Aim of the exercise: In the records below, the lines from the one with "ref_run accepting (delivery_status" through the last are to be printed exactly, and nothing else.

Stored items from a collection:
'''

(** A delivery lookup writes nothing but its one row of the ledger and,
    with a window that chrono can hold, never panics.  It is answered only to
    a caller with [delivery:read], after the row has been closed with the
    number of messages shown, and, where the lookup is budgeted, after the row
    was counted with at most sixty of the hour.  Every status shown is the
    view of a message the plan selects, with a receipt of that message, at
    most [limit] of them.  An app is shown its own messages only; by number
    only messages that are not purged, of the last ninety days; a number is
    shown masked. *)
Theorem lookup_confined `{B : !Backend} ctx args p tr w w' :
  sane_window args -> world_ok w ->
  rtc step (delivery_status pepper ctx args, [], w) (p, tr, w') ->
  p <> Panic /\
  forall r, p = Ret r -> answered ctx args r tr /\
    forall res, r = Ok res -> Forall (fun s => exists c now m, caller_of ctx = Ok c /\ Ev Now now ∈ tr /\
      known tr TMessage m /\ ds_messageId s = m.(Message.id) /\
      (forall app, ca_asker c = AskerApp app -> ds_appId s = app) /\
      (is_null (dq_messageId args) = true -> is_null (dq_clientRef args) = true ->
         ds_purged s = false /\ now - days MAX_WINDOW_DAYS <= ds_acceptedAt s) /\
      (forall shown, ds_recipient s = Some shown -> ds_purged s = false /\
         exists number, parse m.(Message.msisdn) = Ok number /\ shown = masked number)) (dr_statuses res).
Proof.
  intros Hs Hok Hr. pose proof (wp_lookup ctx args Hs) as Hwp.
  split; [by apply (wp_run_safe _ _ _ _ _ _ Hwp Hok Hr)|]. intros r ->.
  pose proof (wp_run _ _ _ _ _ _ _ Hwp Hok (valid_nil _) (Forall_nil_2 _) Hr) as Ha.
  split; [done|]. intros res ->. destruct Ha as (_ & _ & Hans).
  destruct (Hans res eq_refl) as (_ & c & plan & now & Hc & Hnow & Hplan & Hconf & Hsh & _).
  eapply Forall_impl; [exact Hsh|]. intros s (m & last & Hk & Hf & -> & _).
  exists c, now, m. split_and!; [done | done | done | done | | |].
  - intros app Ha. pose proof (confined_app _ _ _ Hconf app Ha) as Hp. unfold message_filter in Hf.
    rewrite Hp in Hf. by split_and_bool.
  - intros Hm1 Hm2. destruct (by_number _ _ _ _ Hplan Hm1 Hm2) as [number Hkey].
    destruct (confined_number _ _ _ Hconf number Hkey) as (since & Hsince & Hold).
    unfold message_filter in Hf. rewrite Hkey, Hsince in Hf. split_and_bool. cbn.
    split; [by rewrite negb_false_iff | lia].
  - intros shown. cbn. unfold recipient. destruct (is_null (Message.purgedAt m)) eqn:Hp; [|done].
    destruct (parse (Message.msisdn m)) as [number|] eqn:Hn; [|done]. intros [= <-].
    split; [done|]. by exists number.
Qed.

End Answers.

(** ** Example: a support agent looks up a number *)
Section Demo.

#[local] Existing Instance demo_errors.
#[local] Existing Instance demo_debug.
#[local] Existing Instance demo_phone.
#[local] Existing Instance WebhookExamples.demo_mac.

Definition support_context : CratestackContext :=
  context_for (SUser (mkUserStanding (lit "u1") (lit "support") [lit "delivery:read"])).

Definition number_query (until : option Z) : DeliveryStatusQuery :=
  mkStatusQuery None None None (Some (lit "677 12 34 56")) None until None.

Definition lookup_message : Message.t :=
  Message.set_updatedAt 0 (Message.mk (lit "m1") ex_now 0 (lit "app1") None None (lit "+237677123456")
    (hmac_sha256_hex demo_pepper (lit "+237677123456"))
    OperatorCode.mtn (lit "VSMS") MessageClass.otp 100 (Some (lit "code 1234")) (lit "bh") 9
    EncodingCode.gsm7 1 MessageState.delivered None (Some (lit "rt1")) (Some (lit "pv1"))
    (Some (lit "ref-1")) None None 0 3 None None None (ex_now + minutes 10) None None None (0, 0) 7).

Definition lookup_world : world := insert_row empty_world TMessage lookup_message.

Definition lookup_run (until : option Z) : config (result DeliveryStatusResult DemoError) :=
  ref_run accepting (delivery_status demo_pepper support_context (number_query until)) [] lookup_world.

(** The recipients an answer shows. *)
Definition shown (r : result DeliveryStatusResult DemoError) : list (option text) :=
  match r with Ok res => ds_recipient <$> dr_statuses res | Err _ => [] end.

Lemma lookup_run_ok :
  is_null (run_result (lookup_run None)) = false /\
  shown <$> run_result (lookup_run None) = Some [Some (lit "+237*******56")].
Proof. vm_compute. split; reflexivity. Qed.

Lemma lookup_confined_witness :
  shown <$> run_result (lookup_run None) = Some [Some (lit "+237*******56")] /\
  exists r, run_result (lookup_run None) = Some r /\
    answered demo_pepper support_context (number_query None) r (run_trace (lookup_run None)).
Proof.
  split; [exact (proj2 lookup_run_ok)|].
  destruct (run_result (lookup_run None)) as [r|] eqn:Hr;
    [|destruct (eq_true_false_abs _ (f_equal is_null Hr) (proj1 lookup_run_ok))].
  exists r. split; [done|].
  assert (sane_window (number_query None)) as Hs by (intros u; discriminate).
  exact (proj1 (proj2 (@lookup_confined _ _ _ _ demo_pepper (ref_backend accepting) support_context
    (number_query None) _ _ lookup_world _ Hs (insert_row_ok _ _ _ empty_world_ok)
    (ref_run_done accepting _ [] lookup_world r Hr)) r eq_refl)).
Defined.

(** A window that ends too early panics: [until] less seven days leaves
    chrono's range when [until] is its first instant, before the window has
    been checked, in a request the caller is otherwise entitled to make. *)
Theorem lookup_until_unchecked :
  (lookup_run (Some MIN_UTC)).1.1 = Panic /\
  option_map is_ok (run_result (lookup_run (Some ex_now))) = Some true.
Proof. vm_compute. split; reflexivity. Qed.

End Demo.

'''

Response area:
  ref_run accepting (delivery_status demo_pepper support_context (number_query until)) [] lookup_world.

(** The recipients an answer shows. *)
Definition shown (r : result DeliveryStatusResult DemoError) : list (option text) :=
  match r with Ok res => ds_recipient <$> dr_statuses res | Err _ => [] end.

Lemma lookup_run_ok :
  is_null (run_result (lookup_run None)) = false /\
  shown <$> run_result (lookup_run None) = Some [Some (lit "+237*******56")].
Proof. vm_compute. split; reflexivity. Qed.

Lemma lookup_confined_witness :
  shown <$> run_result (lookup_run None) = Some [Some (lit "+237*******56")] /\
  exists r, run_result (lookup_run None) = Some r /\
    answered demo_pepper support_context (number_query None) r (run_trace (lookup_run None)).
Proof.
  split; [exact (proj2 lookup_run_ok)|].
  destruct (run_result (lookup_run None)) as [r|] eqn:Hr;
    [|destruct (eq_true_false_abs _ (f_equal is_null Hr) (proj1 lookup_run_ok))].
  exists r. split; [done|].
  assert (sane_window (number_query None)) as Hs by (intros u; discriminate).
  exact (proj1 (proj2 (@lookup_confined _ _ _ _ demo_pepper (ref_backend accepting) support_context
    (number_query None) _ _ lookup_world _ Hs (insert_row_ok _ _ _ empty_world_ok)
    (ref_run_done accepting _ [] lookup_world r Hr)) r eq_refl)).
Defined.

(** A window that ends too early panics: [until] less seven days leaves
    chrono's range when [until] is its first instant, before the window has
    been checked, in a request the caller is otherwise entitled to make. *)
Theorem lookup_until_unchecked :
  (lookup_run (Some MIN_UTC)).1.1 = Panic /\
  option_map is_ok (run_result (lookup_run (Some ex_now))) = Some true.
Proof. vm_compute. split; reflexivity. Qed.

End Demo.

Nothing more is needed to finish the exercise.